Magnesium for migraine
Magnesium is effective in preventing migraine headaches according to a new study published in the last issue of journal Magnesium Research.  The researchers found that patients treated with magnesium, compared to those treated with placebo, had fewer migraine attacks and the attacks were milder.  In addition, magnesium treated patients had improved blood flow in their brains, while those on placebo did not.  This is just another confirmation of previous findings of the efficacy of magnesium in the treatment of migraine headaches.  Since magnesium is very inexpensive and extremely safe, every patient with migraine headache should be given a trial of magnesium supplementation.
 
Muscle relaxation for pain relief
Progressive muscle relaxation is an integral part of biofeedback training, but can be used by itself for the treatment of migraine and tension-type headaches.   A group of researchers at the Ohio State University published an article in the journal Pain which reports the effect of progressive muscle relaxation on experimental pain in healthy volunteers.   A single 25-minute tape-recorded session of progressive muscle relaxation resulted in a higher pain tolerance and reduced stress from pain.  It can be safely assumed that regular practice sessions will result in even better results and all pain patients, including those with headaches should be encouraged to learn this simple technique.
 
Chronic migraine is poorly treated

Chronic migraine is very disabling and is poorly treated according to a study by Dr.

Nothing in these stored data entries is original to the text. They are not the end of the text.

Lemma week_string_valid y k :
  1000 <= y <= 9999 -> 0 <= k <= 99 ->
  isascii (week_string y k) = true /\
  validate_iso_week_format (week_string y k) = true /\
  len (week_string y k) = 8%nat.
Proof.
  intros Hy Hk. unfold week_string.
  rewrite str_4digits, format_02d_2digits by assumption.
  assert (D1 : ascii_digit (digit_char (y / 1000)) = true)
    by (apply digit_char_is_digit; Z.div_mod_to_equations; lia).
  assert (D2 : ascii_digit (digit_char (y / 100 mod 10)) = true)
    by (apply digit_char_is_digit; Z.div_mod_to_equations; lia).
  assert (D3 : ascii_digit (digit_char (y / 10 mod 10)) = true)
    by (apply digit_char_is_digit; Z.div_mod_to_equations; lia).
  assert (D4 : ascii_digit (digit_char (y mod 10)) = true)
    by (apply digit_char_is_digit; Z.div_mod_to_equations; lia).
  assert (D5 : ascii_digit (digit_char (k / 10)) = true)
    by (apply digit_char_is_digit; Z.div_mod_to_equations; lia).
  assert (D6 : ascii_digit (digit_char (k mod 10)) = true)
    by (apply digit_char_is_digit; Z.div_mod_to_equations; lia).
  assert (Ha : isascii
                 (String (digit_char (y / 1000))
                    (String (digit_char (y / 100 mod 10))
                       (String (digit_char (y / 10 mod 10))
                          (String (digit_char (y mod 10)) "")))
                  ++ "-W"
                  ++ String (digit_char (k / 10))
                       (String (digit_char (k mod 10)) "")) = true).
  { cbv beta iota fix delta [String.append isascii].
    change (N_of_ascii "-" <? 128)%N with true.
    change (N_of_ascii "W" <? 128)%N with true.
    rewrite !ascii_digit_below_128 by assumption. reflexivity. }
  split; [exact Ha |]. split.
  - unfold validate_iso_week_format.
    rewrite code_points_isascii by exact Ha.
    cbv beta iota fix delta [String.append byte_codes].
    rewrite !is_digit_byte, D1, D2, D3, D4, D5, D6. reflexivity.
  - rewrite len_isascii by exact Ha. reflexivity.
Qed.

Lemma next_week_week_string y k :
  0 <= y -> 0 <= k ->
  next_week (week_string y k)
  = Return (if k =? 52 then week_string (y + 1) 1 else week_string y (k + 1)).
Proof.
  intros Hy Hk. rewrite next_week_fields, week_fields_week_string by assumption.
  cbn [mbind outcome_bind]. now destruct (k =? 52).
Qed.

Lemma week_range_loop_S fuel current_week end_week weeks :
  week_range_loop (S fuel) current_week end_week weeks
  = if le current_week end_week then
      match next_week current_week with
      | Return next =>
          week_range_loop fuel next end_week (weeks ++ [current_week])%list
      | Raise e => Some (Raise e)
      end
    else Some (Return weeks).
Proof. reflexivity. Qed.

(** A run that has ended does not depend on the fuel left over. *)
Lemma week_range_loop_more_fuel end_week fuel :
  forall fuel' current_week weeks r,
    week_range_loop fuel current_week end_week weeks = Some r ->
    (fuel <= fuel')%nat ->
    week_range_loop fuel' current_week end_week weeks = Some r.
Proof.
  induction fuel as [| fuel IH]; intros fuel' current_week weeks r Hrun Hle;
    [discriminate |].
  destruct fuel' as [| fuel']; [lia |].
  rewrite week_range_loop_S in *.
  destruct (le current_week end_week); [| assumption].
  destruct (next_week current_week); [| assumption].
  apply IH; [assumption | lia].
Qed.

(** The loop of [get_week_range], started inside the range of weeks with
    four-digit years and week numbers up to 52, stops after the last week. *)
Lemma week_range_loop_spec end_week ye ke :
  isascii end_week = true ->
  validate_iso_week_format end_week = true -> len end_week = 8%nat ->
  week_fields end_week = Return (ye, ke) ->
  ke <= 52 -> ~ (ye = 9999 /\ ke = 52) ->
  forall n y k acc,
    1000 <= y <= 9999 -> 1 <= k <= 52 ->
    Z.of_nat n = 52 * (ye - y) + (ke - k) + 1 ->
    week_range_loop (S n) (week_string y k) end_week acc
    = Some (Return (acc ++ week_seq n y k)%list).
Proof.
  intros Ha Hv Hl Hf Hke Hmax. induction n as [| n IH]; intros y k acc Hy Hk Hn.
  - destruct (week_string_valid y k Hy ltac:(lia)) as (Ha' & Hv' & Hl').
    destruct (le_valid8 _ _ _ _ _ _ Ha' Hv' Hl' Ha Hv Hl
                (week_fields_week_string y k ltac:(lia) ltac:(lia)) Hf)
      as (_ & Hke0 & _ & Hye & Hle).
    rewrite week_range_loop_S, Hle.
    destruct (Z.leb_spec (100 * y + k) (100 * ye + ke)); [lia |].
    cbn [week_seq]. now rewrite app_nil_r.
  - destruct (week_string_valid y k Hy ltac:(lia)) as (Ha' & Hv' & Hl').
    destruct (le_valid8 _ _ _ _ _ _ Ha' Hv' Hl' Ha Hv Hl
                (week_fields_week_string y k ltac:(lia) ltac:(lia)) Hf)
      as (_ & Hke0 & _ & Hye & Hle).
    rewrite week_range_loop_S, Hle.
    destruct (Z.leb_spec (100 * y + k) (100 * ye + ke)); [| lia].
    rewrite next_week_week_string by lia. cbn [week_seq].
    destruct (Z.eqb_spec k 52) as [-> | Hne].
    + rewrite IH by lia. now rewrite <- app_assoc.
    + rewrite IH by lia. now rewrite <- app_assoc.
Qed.
(** Two queries returning [l1] and [l2]: the output is [l1 ++ l2], with
    [length l1 + length l2] items. *)
Corollary find_shopping_items_pair (server : remote) (query1 query2 : string)
    (l1 l2 : list pyval) (w : world) :
  succeeds_with (server (calls w) (item_request query1)) l1 ->
  succeeds_with (server (S (calls w)) (item_request query2)) l2 ->
  fst (find_shopping_items server [query1; query2] w) = Return (PList (l1 ++ l2)) /\
  List.length (l1 ++ l2) = (List.length l1 + List.length l2)%nat.
Proof.
  intros Hok1 Hok2. split; [| apply length_app].
  rewrite find_shopping_items_run.
  rewrite (loop_result_concat server [query1; query2] [l1; l2] (calls w) []).
  - cbn. now rewrite app_nil_r.
  - reflexivity.
  - intros [| [| i]] q l' Hq Hl; cbn in Hq, Hl.
    + injection Hq as <-. injection Hl as <-. now rewrite Nat.add_0_r.
    + injection Hq as <-. injection Hl as <-. now rewrite Nat.add_1_r.
    + now destruct i.
Qed.

(** C4: when the lookup for some query returns [None] or a response without
    the ["items"] key, [find_shopping_items] ends in an uncaught [TypeError]
    or [KeyError]: it returns no list and prints no summary, the only
    events being those of the lookups made until it broke. *)
Theorem find_shopping_items_unguarded (server : remote)
    (queries : list string) (w : world) :
  (exists i query v,
      nth_error queries i = Some query /\
      lookup server (calls w + i) query = Return v /\
      lacks_items v) ->
  exists e k,
    find_shopping_items server queries w =
      (Raise e,
       {| calls := calls w + k;
          trace := trace w ++ loop_events server (calls w) (firstn k queries) |}) /\
    access_error e /\
    is_RequestException e = false.
Proof.
  intros (i & query & v & Hq & Hv & Hlack).
  rewrite lookup_eq in Hv. injection Hv as <-.
  rewrite find_shopping_items_run.
  destruct (loop_result_stops server queries (calls w) [] i query Hq
              (lacks_items_getitem _ Hlack)) as [e He].
  pose proof (loop_result_raise server queries (calls w) [] e He) as Hacc.
  destruct (loop_result server (calls w) queries []) as [r k]; cbn in He; subst r.
  exists e, k. split; [reflexivity |]. split; [exact Hacc |].
  now apply access_error_not_caught.
Qed.

Lemma find_shopping_items_unguarded_witness :
  exists e k,
    find_shopping_items no_items_server cups w0 =
      (Raise e,
       {| calls := calls w0 + k;
          trace := trace w0 ++ loop_events no_items_server (calls w0) (firstn k cups) |}) /\
    access_error e /\
    is_RequestException e = false.
Proof.
  apply (find_shopping_items_unguarded no_items_server cups w0).
  exists 1%nat, "Cups with dancing animals", (PDict [("error", PStr "bad query")]).
  split; [reflexivity |].
  split; [reflexivity |].
  right. exists [("error", PStr "bad query")]. split; reflexivity.
Defined.

(** The two ways of breaking, run: a failed lookup, and a response without
    items. *)
Example find_shopping_items_on_none :
  fst (find_shopping_items failing_server cups w0) =
    Raise (TypeError "'NoneType' object is not subscriptable").
Proof. reflexivity. Qed.

Example find_shopping_items_on_missing_key :
  find_shopping_items no_items_server cups w0 =
    (Raise (KeyError "items"),
     {| calls := 1;
        trace := [ EvRequest (item_request "Cups with dancing people");
                   EvResponse (no_items_server 0%nat
                                 (item_request "Cups with dancing people")) ] |}).
Proof. reflexivity. Qed.

(** C7, as stated, fails: when the first of two lookups fails, the loop
    breaks before the second query, so no call, and no row limit, is made
    for it. *)
Lemma find_shopping_items_no_call_for_second_query :
  nth_error cups 1 = Some "Cups with dancing animals" /\
  requests_in (trace (snd (find_shopping_items failing_server cups w0)))
    = [search_request endpoint "Cups with dancing people" (PInt 3)] /\
  nth_error (requests_in (trace (snd (find_shopping_items failing_server cups w0)))) 1
    = None /\
  Forall (fun req => request_field "query" req
                     <> Some (PStr "Cups with dancing animals"))
         (requests_in (trace (snd (find_shopping_items failing_server cups w0)))).
Proof.
  split; [reflexivity |].
  split; [reflexivity |].
  split; [reflexivity |].
  cbn. constructor; [discriminate | constructor].
Qed.

(** C7, amended: for every query of the input list that the loop reaches,
    that is every query whose earlier lookups all succeeded, the call
    [find_shopping_items] makes for it, the one at the position of the
    query, is [call_vector_search]'s request for that query with the row
    limit 3; and every call made at all carries the row limit 3. *)
Theorem find_shopping_items_row_limit_per_query (server : remote)
    (queries : list string) (w : world) (i : nat) (query : string) :
  nth_error queries i = Some query ->
  (forall j q, (j < i)%nat -> nth_error queries j = Some q ->
               exists l, succeeds_with (server (calls w + j)%nat (item_request q)) l) ->
  exists r k evs req,
    find_shopping_items server queries w =
      (r, {| calls := calls w + k; trace := trace w ++ evs |}) /\
    nth_error (requests_in evs) i = Some req /\
    req = search_request endpoint query (PInt 3) /\
    request_field "query" req = Some (PStr query) /\
    request_field "rows" req = Some (PInt 3) /\
    Forall (fun req' => request_field "rows" req' = Some (PInt 3)) (requests_in evs).
Proof.
  intros Hi Hpre. rewrite find_shopping_items_run.
  pose proof (loop_result_reaches server queries (calls w) [] i query Hi Hpre) as Hreach.
  assert (Hrows : forall qs,
             Forall (fun req => request_field "rows" req = Some (PInt 3))
                    (map item_request qs)).
  { intros qs. apply Forall_forall. intros req Hin.
    apply in_map_iff in Hin. destruct Hin as (q & <- & _). reflexivity. }
  assert (Hnth : forall k, (i < k)%nat ->
             nth_error (map item_request (firstn k queries)) i
             = Some (item_request query)).
  { intros k Hk. rewrite nth_error_map, nth_error_firstn.
    destruct (Nat.ltb_spec i k) as [_ |]; [| lia]. now rewrite Hi. }
  destruct (loop_result server (calls w) queries []) as [[items | e] k];
    cbn in Hreach; eexists _, k, _, (item_request query);
    (split; [reflexivity |]).
  - rewrite requests_in_app, requests_in_loop, app_nil_r.
    split; [now apply Hnth |]. repeat split. apply Hrows.
  - rewrite requests_in_loop.
    split; [now apply Hnth |]. repeat split. apply Hrows.
Qed.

Marcelo Bigal and his colleagues published in the current issue of journal Neurology.  The study looked at 520 patients with chronic migraine (those who had more than 15 days with headaches a month) and 9,424 with episodic.  More than half of the patients with chronic migraines missed at least five days of household work, compared 24% of patients with episodic migraine.  The majority of chronic migraine sufferers (88%) had previously soguht care, but most of them did not receive specific acute or preventive medications.  Only 33% of these patients were on preventive medications at the time of the study.  Millions of Americans who suffer from migraines do not receive appropriate treatment, but those with chronic migraines are particularly under-treated and suffer needlessly.

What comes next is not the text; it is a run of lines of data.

Lemma keys_forEach c (l : list string) (gs : list (string * ChatGroup)) :
  JsMap.keys (foldl (Ordered.dropMember c) gs l) = JsMap.keys gs.
Proof.
  revert gs. induction l as [|g l IH]; intros gs; [done|].
  cbn [foldl]. rewrite IH. unfold Ordered.dropMember.
  destruct (JsMap.get g gs) as [group|] eqn:Hg; [|done].
  apply keys_set_present. by rewrite Hg.
Qed.

Lemma distinctKeys_step s op : distinctKeys s → distinctKeys (Ordered.step s op).
Proof.
  intros [Husers Hgroups]. destruct op as [c n|c|g n c|g c|g c];
    cbn [Ordered.step].
  - split; [by apply NoDup_keys_set|done].
  - split; [by apply NoDup_keys_delete|].
    unfold Ordered.removeUser. fields. by rewrite keys_forEach.
  - unfold Ordered.createGroup.
    destruct (JsMap.get g (Ordered.groups s)); [done|].
    split; [done|]. by apply NoDup_keys_set.
  - unfold Ordered.joinGroup.
    destruct (JsMap.get g (Ordered.groups s)) as [group|]; [|done].
    destruct (decide (c ∈ members group)); [done|].
    split; [done|]. by apply NoDup_keys_set.
  - unfold Ordered.leaveGroup.
    destruct (JsMap.get g (Ordered.groups s)) as [group|]; [|done].
    split; [done|]. cbn [Ordered.after Ordered.groups].
    destruct (decide (length (members (purge c group)) = 0)).
    + by apply NoDup_keys_delete, NoDup_keys_set.
    + by apply NoDup_keys_set.
Qed.

Lemma distinctKeys_run ops s : distinctKeys s → distinctKeys (Ordered.run ops s).
Proof.
  revert s. induction ops as [|op ops IH]; intros s Hs; [done|].
  cbn. apply IH. by apply distinctKeys_step.
Qed.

Chronic migraine is a common conditions.

 
Vitamin D deficiency in chronic migraine

Vitamin D deficiency has become a very popular topic in lay and professional literature, and deservedly so.  Vitamin D is important not only for bone health, but for normal functioning of many organs.  Its deficiency appears to be much more common than it was previously suspected.  Dr. Steve Wheeler has found vitamin D deficiency in 42% of 55 patients with chronic migraine headaches.  He presented these findings at the recent meeting of the American Headache Society.  We do not have evidence that taking vitamin D will help relieve headaches, however if a deficiency is present correcting it can certainly improve overall health of the patient.  One possible cause of what appears to be increasing incidence of vitamin D deficiency is widespread use of prescription and over-the-counter antacids.  Reducing stomach acidity helps relieve heartburn and other symptoms of reflux, but it may also interfere with absorption of vitamins and minerals.

 
Delaying treatment of pain has proven negative effects

Patients who faced delays in the treatment of their chronic pain were found to have worsening of their condition, according to a recent review published in the journal Pain.  The review of 24 trials showed that patients had a significant deterioration of their health-related quality of life and psychological well being.  This was true for patients who waited for six or more months to receive treatment.  Studies looking at shorter wait times were less conclusive.  The authors conclude that waiting for treatment of chronic pain for six months or longer is medically unacceptable.  While our medical system is often to blame for such delays, many patients delay their treatment for a variety of other reasons as well.  It is important for friends and relatives to urge someone who suffers from chronic pain (including headaches) to seek medical attention from a qualified specialist.